KYLE O’REILLY
News Reporter
What do you get when you put law students, business students and biology students in the same room? Sit in on a meeting of Creighton’s Bioscience Entrepreneurship Program and you just might find out.
The Creighton University Bioscience Entrepreneurship Program is a one-year interdisciplinary program sponsored by the National Science Foundation. It brings together students from different schools of study to work to bring new medical technology to the market.
The program was started in 2008 when it received a grant from the National Science Foundation.
“The B.E.P. is an amazing program for students all over Creighton,” said director Anne York. “It’s able to take huge advantage of the three schools here at Creighton. You really have to know law, business and medicine to make it in this field. It’s essential. We’re making our students multilingual in that sense.”
The students in the program also find the different perspectives brought by all the majors to be important.
“It’s the brilliance of the program,” said Business senior Steven Kelly. “Working with different majors is just a taste of how the real world is going to be. On the other hand, the real plus of working with different majors is that everyone has a different perspective, usually coming from their major.”

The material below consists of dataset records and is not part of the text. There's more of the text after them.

(* ===== verification/MergerProofs.v ===== *)
(** * The merger merges

    What [Merger] guarantees for inputs whose events ascend in time: the output
    ascends, contains every timestamp of every input, and nothing else; and the
    merger ends. The argument is over the lists of pending events of the inputs
    ([merge_inv], [merge_step]); the code is then shown to take such steps. *)
From Stdlib Require Import ZArith Lia.
From stdpp Require Import base numbers option strings list sorting.
From S2P Require Import Prelude Items Events Merger.

#[local] Open Scope Z_scope.

(** ** Merging lists of events *)
Section Abstract.
  Context {V : Type}.
Implicit Types p q O : list (Z * V).
Implicit Types pes orig : list (list (Z * V)).

(** [O] has been put out, [pes] are the events each input has yet to deliver,
    [orig] the events each input delivers in all. *)
Record merge_inv (orig : list (list (Z * V))) (O : list (Z * V)) (pes : list (list (Z * V))) : Prop := {
  mi_length : length pes = length orig;
  mi_sorted_out : StronglySorted Z.le O.*1;
  mi_sorted_in : Forall (fun p => StronglySorted Z.le p.*1) pes;
  mi_order : forall p o e, p ∈ pes -> o ∈ O -> e ∈ p -> o.1 <= e.1;
  mi_suffix : forall j p q, pes !! j = Some p -> orig !! j = Some q -> exists q0, q = q0 ++ p;
  mi_all : exists dropped, concat orig ≡ₚ O ++ dropped ++ concat pes /\
    forall e, e ∈ dropped -> exists o, o ∈ O /\ o.1 = e.1
}.
(** The events [cur] are handled: what is put out and kept is what they add. *)
Definition handled (s : FilterT) (cur rest : list (Z * V)) (res : FilterT * outcome range_filter_error (option T)) : Prop :=
  exists s' o, res = (s', Ok o) /\ same_frame s s' /\ rf_ok s' [] rest /\
    (forall t, o = Some t -> mt_wf t /\ mt_events t <> []) /\
    (o = None -> rf_slot2 s' = None) /\
    rf_selected s (cur ++ rest) = opt_events o ++ opt_events (rf_slot2 s') ++ rf_selected s' rest.

Lemma sorted_cut (l1 l2 : list (Z * V)) :
  StronglySorted Z.le (l1 ++ l2).*1 ->
  StronglySorted Z.le l1.*1 /\ StronglySorted Z.le l2.*1 /\ forall x y, x ∈ l1 -> y ∈ l2 -> x.1 <= y.1.
Proof.
  rewrite fmap_app. intros (? & ? & Hle)%sorted_app_inv. split; [done|]. split; [done|].
  intros x y Hx Hy. by apply Hle; apply list_elem_of_fmap_2.
Qed.

Lemma prune_high_spec st item ts :
  mt_wf item -> StronglySorted Z.le (mt_events item).*1 ->
  exists st' item', rf_prune_high st item ts = (st', Ok item') /\ mt_wf item' /\
    mt_events item' = filter (fun e => e.1 < ts) (mt_events item).
Proof.
  intros Hw Hs. unfold rf_prune_high. rewrite mt_find_lt_eq, mt_len_eq by done. cbv zeta.
  destruct (partition_point_split (mt_events item) ts Hs) as [-> _].
  pose proof (partition_point_le (fun t => t <? ts) (mt_events item).*1) as Hle. rewrite length_fmap in Hle.
  set (k := partition_point _ _) in *. destruct (Nat.eqb_spec k 0) as [->|Hk].
  - destruct (mt_drain_into_new_range range_filter_error item 0 (length (mt_events item)) Hw) as (t' & d & -> & ? & ? & He & _); [lia|].
    eexists _, t'. split; [done|]. split; [done|]. by rewrite He, drop_all.
  - destruct (Nat.eqb_spec (k - 1 + 1) (length (mt_events item))) as [Hn|Hn].
    + eexists _, item. split; [done|]. split; [done|]. rewrite take_ge by lia. done.
    + destruct (mt_drain_into_new_range range_filter_error item (k - 1 + 1) (length (mt_events item)) Hw) as (t' & d & -> & ? & ? & He & _); [lia|].
      eexists _, t'. split; [done|]. split; [done|]. rewrite He, drop_all, app_nil_r. f_equal. lia.
Qed.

“The multidisciplinary approach that Dr. York has taken with the B.E.P. program has really benefited everyone involved in the program,” said Andrew McLaughlin, a second-year Pharmacy student in the program.
“In my group, we have a biology major, a second-year Med. student, a third-year Law student, an MBA student and a second-year Pharmacy student β me. It allows everyone’s expertise to be utilized while also giving you the opportunity to learn something new about the field of bioscience entrepreneurship from a different perspective.”
The program accepts up to 16 students from all three schools. Throughout the program, the students are broken up into teams of five. They work together to create a product to be released to market.
“This year we have a lot of really interesting inventions from our three teams,” York said. “We have an app for the iPhone that helps with diabetes management.”
The inventions will be shown along with the students’ presentations to people from the community on Nov. 19 at a to-be-determined location.
The BEP program has brought numerous inventions to market and published articles in medical journals, but York said what really impressed the National Science Foundation when they evaluated the program for grant eligibility in early 2008, was how willing the three schools were to work together.
The deadline for applications for the spring semester was Sept. 30, but York said she is willing to accept late applications if “they were really going to follow through on it.”
Students in the program have reached their goals thanks to their experiences in the BEP.
“As I have gone throughout the BEP program, Dr. York has provided me with so many resources and, more importantly, an impetus for action,” McLaughlin said.